§ **TASK DESCRIPTION**
Given the material below, return only the lines starting at the line with "(forall i, 1 <= i <= atom_ntypes env ->" and ending at the line with "destruct (Nat.eqb_spec i", exactly as they appear.

■ ■ ■

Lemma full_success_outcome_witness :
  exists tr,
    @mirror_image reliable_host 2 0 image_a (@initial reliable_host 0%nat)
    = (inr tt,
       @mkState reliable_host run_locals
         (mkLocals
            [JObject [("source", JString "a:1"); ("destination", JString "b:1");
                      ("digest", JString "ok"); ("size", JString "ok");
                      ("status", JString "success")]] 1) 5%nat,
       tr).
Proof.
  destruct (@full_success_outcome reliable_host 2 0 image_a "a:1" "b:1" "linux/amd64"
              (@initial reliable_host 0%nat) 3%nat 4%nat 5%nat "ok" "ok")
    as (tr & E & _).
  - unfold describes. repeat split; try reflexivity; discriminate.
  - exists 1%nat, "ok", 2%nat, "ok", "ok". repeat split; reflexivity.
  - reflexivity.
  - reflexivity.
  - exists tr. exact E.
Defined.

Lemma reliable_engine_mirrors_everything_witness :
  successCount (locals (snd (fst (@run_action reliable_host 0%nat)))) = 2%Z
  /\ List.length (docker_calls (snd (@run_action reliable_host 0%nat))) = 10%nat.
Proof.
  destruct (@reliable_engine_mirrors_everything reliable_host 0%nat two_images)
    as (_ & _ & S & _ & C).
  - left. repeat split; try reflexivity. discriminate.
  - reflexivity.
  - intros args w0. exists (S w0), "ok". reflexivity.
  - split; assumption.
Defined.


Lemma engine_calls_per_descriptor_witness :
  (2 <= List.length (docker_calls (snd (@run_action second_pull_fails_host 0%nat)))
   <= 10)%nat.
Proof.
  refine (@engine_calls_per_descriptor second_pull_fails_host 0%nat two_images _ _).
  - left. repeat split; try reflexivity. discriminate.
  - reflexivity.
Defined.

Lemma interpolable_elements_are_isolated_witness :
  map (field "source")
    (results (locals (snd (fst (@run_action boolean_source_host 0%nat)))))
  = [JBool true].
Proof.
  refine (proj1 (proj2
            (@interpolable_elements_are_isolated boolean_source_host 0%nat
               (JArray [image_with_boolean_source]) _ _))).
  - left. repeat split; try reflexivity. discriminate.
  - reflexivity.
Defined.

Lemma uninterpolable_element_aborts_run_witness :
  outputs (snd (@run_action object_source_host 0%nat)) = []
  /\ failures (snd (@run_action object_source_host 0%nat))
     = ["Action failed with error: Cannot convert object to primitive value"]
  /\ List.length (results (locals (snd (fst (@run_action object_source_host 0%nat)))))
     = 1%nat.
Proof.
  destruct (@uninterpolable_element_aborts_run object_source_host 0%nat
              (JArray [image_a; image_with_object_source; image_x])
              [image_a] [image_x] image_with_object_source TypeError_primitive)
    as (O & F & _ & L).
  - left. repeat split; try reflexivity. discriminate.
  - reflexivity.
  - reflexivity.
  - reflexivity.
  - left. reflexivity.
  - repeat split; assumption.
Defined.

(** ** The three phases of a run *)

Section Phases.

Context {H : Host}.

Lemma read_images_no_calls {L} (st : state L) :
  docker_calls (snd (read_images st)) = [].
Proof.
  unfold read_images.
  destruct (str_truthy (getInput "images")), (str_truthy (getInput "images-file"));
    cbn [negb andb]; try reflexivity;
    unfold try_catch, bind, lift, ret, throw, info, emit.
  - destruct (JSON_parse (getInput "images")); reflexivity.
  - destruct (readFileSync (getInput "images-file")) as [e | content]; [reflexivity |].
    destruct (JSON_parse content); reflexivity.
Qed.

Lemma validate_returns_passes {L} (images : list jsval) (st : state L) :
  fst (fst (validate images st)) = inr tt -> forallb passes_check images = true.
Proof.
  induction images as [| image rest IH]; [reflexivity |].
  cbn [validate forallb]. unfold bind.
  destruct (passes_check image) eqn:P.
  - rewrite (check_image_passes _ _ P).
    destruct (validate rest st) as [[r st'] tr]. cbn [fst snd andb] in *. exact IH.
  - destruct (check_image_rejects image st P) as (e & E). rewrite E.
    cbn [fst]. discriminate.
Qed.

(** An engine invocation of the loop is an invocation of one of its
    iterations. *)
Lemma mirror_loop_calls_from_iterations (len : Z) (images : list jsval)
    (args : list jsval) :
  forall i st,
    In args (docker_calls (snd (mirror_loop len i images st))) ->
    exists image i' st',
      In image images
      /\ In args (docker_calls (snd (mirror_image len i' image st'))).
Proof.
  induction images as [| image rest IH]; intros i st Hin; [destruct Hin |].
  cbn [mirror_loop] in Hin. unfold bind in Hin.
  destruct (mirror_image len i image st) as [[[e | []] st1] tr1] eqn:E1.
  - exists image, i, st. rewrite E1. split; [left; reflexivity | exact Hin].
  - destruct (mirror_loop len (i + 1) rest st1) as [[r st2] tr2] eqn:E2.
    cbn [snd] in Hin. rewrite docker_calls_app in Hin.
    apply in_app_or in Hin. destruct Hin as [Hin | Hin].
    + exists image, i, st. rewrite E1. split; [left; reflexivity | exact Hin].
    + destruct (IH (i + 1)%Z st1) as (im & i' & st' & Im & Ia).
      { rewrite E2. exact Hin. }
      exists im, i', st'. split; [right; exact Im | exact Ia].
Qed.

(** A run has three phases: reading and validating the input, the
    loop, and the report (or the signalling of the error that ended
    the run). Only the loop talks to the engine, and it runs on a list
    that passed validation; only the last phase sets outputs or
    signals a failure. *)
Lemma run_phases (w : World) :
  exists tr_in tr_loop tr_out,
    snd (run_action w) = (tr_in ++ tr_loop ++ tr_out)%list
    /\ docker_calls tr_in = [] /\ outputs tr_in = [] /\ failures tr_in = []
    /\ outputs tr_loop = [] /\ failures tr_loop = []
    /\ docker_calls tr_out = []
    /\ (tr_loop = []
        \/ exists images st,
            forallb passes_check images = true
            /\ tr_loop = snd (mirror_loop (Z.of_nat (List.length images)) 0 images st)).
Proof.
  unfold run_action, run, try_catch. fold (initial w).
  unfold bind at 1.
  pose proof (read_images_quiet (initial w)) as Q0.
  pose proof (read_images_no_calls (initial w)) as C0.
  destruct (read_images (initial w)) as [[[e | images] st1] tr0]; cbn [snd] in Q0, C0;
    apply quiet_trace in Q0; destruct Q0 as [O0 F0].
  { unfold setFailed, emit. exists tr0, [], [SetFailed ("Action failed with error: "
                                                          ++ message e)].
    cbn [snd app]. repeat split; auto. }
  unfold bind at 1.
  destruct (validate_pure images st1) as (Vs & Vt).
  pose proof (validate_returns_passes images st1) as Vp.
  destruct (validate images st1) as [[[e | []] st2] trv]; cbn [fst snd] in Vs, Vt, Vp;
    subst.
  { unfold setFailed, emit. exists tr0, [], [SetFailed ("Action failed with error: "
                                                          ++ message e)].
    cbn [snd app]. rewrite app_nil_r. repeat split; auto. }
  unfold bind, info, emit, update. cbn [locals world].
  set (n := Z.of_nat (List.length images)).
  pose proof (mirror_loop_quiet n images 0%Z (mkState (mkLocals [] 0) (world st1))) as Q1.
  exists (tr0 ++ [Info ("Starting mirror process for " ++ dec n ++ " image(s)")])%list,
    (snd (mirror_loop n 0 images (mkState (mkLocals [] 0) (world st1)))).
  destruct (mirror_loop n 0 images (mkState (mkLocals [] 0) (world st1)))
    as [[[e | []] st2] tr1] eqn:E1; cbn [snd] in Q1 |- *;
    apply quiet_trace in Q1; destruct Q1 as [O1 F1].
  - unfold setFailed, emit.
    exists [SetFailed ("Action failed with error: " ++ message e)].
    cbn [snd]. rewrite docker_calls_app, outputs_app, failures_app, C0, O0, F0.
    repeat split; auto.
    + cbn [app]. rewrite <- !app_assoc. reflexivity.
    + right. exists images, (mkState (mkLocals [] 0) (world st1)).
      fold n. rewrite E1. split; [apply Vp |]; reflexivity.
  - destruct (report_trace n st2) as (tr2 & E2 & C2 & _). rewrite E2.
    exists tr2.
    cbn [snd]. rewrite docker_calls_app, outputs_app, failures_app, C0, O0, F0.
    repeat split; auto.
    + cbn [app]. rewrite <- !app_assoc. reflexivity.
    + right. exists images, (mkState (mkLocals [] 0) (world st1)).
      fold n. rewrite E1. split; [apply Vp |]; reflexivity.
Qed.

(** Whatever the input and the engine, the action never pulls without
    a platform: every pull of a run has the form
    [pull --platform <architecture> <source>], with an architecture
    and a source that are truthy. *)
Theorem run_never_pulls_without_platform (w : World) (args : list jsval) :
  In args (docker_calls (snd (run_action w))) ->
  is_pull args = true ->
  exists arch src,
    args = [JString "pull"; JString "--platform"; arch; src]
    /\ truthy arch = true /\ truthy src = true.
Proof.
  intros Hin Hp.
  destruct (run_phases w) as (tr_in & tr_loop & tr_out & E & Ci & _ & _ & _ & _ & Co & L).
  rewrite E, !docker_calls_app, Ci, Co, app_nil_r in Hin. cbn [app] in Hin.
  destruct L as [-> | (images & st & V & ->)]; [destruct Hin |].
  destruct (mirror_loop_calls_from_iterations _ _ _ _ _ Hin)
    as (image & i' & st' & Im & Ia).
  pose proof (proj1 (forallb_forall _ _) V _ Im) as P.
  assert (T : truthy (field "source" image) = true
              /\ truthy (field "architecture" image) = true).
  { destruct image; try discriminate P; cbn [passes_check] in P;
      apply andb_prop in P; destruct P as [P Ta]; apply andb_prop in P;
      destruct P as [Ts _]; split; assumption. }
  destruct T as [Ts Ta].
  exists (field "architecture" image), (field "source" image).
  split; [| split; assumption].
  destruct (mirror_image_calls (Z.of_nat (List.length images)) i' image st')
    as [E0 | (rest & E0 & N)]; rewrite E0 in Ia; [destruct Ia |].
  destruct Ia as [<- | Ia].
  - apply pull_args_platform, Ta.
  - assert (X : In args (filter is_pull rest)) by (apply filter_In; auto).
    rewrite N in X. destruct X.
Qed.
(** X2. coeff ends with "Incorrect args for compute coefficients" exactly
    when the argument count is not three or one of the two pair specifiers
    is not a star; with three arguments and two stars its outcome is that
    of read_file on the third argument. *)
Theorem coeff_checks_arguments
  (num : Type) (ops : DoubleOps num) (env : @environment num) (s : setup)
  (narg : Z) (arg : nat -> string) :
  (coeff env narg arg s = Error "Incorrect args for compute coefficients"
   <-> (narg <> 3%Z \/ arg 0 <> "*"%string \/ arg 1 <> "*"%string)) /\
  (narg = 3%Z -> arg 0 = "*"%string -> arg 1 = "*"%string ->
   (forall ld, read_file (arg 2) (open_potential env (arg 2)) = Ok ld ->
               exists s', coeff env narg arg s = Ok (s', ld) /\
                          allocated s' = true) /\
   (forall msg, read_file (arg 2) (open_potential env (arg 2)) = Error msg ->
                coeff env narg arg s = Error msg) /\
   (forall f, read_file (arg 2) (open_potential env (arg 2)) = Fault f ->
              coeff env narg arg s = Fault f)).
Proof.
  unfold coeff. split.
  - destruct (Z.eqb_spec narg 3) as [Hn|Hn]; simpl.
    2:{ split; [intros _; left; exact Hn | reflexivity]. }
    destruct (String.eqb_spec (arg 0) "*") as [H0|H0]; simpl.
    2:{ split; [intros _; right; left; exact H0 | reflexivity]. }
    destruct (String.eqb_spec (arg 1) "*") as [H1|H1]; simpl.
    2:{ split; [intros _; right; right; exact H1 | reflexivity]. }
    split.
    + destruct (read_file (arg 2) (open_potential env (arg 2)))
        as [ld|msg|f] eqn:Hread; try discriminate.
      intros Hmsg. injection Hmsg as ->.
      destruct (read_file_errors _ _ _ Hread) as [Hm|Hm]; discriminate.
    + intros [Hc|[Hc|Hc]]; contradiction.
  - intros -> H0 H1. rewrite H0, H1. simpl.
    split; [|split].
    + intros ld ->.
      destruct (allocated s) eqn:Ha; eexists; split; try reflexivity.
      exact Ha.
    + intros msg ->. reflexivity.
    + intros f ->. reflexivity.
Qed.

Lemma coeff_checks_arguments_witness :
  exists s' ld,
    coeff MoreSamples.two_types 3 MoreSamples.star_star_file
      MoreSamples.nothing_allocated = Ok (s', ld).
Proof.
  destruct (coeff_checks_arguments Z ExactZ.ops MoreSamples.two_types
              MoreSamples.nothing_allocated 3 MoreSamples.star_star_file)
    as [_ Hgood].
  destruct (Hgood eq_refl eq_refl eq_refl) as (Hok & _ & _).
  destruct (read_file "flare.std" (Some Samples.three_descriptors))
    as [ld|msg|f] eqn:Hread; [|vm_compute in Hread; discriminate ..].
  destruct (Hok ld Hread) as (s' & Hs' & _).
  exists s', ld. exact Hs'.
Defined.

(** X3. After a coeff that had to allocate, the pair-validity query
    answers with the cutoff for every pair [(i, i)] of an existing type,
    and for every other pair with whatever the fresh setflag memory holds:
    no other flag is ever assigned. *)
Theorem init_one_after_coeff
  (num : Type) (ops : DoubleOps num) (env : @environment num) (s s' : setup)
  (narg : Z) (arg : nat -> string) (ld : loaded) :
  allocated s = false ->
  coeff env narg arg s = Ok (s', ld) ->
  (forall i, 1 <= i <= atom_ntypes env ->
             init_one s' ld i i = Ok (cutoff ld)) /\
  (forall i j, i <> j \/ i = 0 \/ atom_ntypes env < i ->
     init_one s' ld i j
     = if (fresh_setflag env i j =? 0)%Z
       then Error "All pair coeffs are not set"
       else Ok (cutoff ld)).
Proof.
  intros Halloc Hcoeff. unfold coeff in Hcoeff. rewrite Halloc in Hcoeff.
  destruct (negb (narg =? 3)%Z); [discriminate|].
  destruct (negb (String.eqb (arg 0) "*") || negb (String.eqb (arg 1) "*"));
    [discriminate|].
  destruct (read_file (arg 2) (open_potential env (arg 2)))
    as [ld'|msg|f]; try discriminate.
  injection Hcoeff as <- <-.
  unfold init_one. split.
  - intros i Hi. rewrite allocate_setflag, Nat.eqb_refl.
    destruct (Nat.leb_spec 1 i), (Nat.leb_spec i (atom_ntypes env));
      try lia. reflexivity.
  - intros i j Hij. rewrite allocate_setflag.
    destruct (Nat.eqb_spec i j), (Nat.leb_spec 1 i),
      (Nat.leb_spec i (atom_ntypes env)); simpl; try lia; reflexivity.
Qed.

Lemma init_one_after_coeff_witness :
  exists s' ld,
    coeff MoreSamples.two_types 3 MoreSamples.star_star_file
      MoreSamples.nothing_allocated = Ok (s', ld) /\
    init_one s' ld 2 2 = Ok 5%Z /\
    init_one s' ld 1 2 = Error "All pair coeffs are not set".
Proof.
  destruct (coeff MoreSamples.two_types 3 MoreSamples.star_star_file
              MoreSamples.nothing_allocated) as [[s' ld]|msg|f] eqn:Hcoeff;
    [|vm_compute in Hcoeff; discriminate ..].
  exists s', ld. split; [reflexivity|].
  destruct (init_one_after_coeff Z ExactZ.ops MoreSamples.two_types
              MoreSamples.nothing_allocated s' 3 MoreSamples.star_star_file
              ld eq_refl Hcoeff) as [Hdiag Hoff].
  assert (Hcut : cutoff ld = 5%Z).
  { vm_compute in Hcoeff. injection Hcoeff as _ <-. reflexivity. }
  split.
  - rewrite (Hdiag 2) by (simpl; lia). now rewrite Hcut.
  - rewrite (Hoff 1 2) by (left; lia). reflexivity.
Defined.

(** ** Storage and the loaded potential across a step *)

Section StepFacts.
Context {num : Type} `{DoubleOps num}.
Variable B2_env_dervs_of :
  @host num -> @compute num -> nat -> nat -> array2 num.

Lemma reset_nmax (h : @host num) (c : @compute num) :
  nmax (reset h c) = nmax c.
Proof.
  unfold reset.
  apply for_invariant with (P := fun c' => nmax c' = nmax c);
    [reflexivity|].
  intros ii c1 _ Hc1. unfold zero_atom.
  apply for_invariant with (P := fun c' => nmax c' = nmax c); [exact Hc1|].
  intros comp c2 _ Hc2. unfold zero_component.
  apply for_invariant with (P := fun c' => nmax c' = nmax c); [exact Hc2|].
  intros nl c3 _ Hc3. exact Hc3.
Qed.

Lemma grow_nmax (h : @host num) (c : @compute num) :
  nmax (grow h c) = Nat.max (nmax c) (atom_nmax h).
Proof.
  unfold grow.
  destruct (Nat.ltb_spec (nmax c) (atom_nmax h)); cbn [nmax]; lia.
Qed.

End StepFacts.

■ ■ ■

§ **TASK SOLUTION**
  (forall i, 1 <= i <= atom_ntypes env ->
             init_one s' ld i i = Ok (cutoff ld)) /\
  (forall i j, i <> j \/ i = 0 \/ atom_ntypes env < i ->
     init_one s' ld i j
     = if (fresh_setflag env i j =? 0)%Z
       then Error "All pair coeffs are not set"
       else Ok (cutoff ld)).
Proof.
  intros Halloc Hcoeff. unfold coeff in Hcoeff. rewrite Halloc in Hcoeff.
  destruct (negb (narg =? 3)%Z); [discriminate|].
  destruct (negb (String.eqb (arg 0) "*") || negb (String.eqb (arg 1) "*"));
    [discriminate|].
  destruct (read_file (arg 2) (open_potential env (arg 2)))
    as [ld'|msg|f]; try discriminate.
  injection Hcoeff as <- <-.
  unfold init_one. split.
  - intros i Hi. rewrite allocate_setflag, Nat.eqb_refl.
    destruct (Nat.leb_spec 1 i), (Nat.leb_spec i (atom_ntypes env));
      try lia. reflexivity.
  - intros i j Hij. rewrite allocate_setflag.
    destruct (Nat.eqb_spec i j), (Nat.leb_spec 1 i),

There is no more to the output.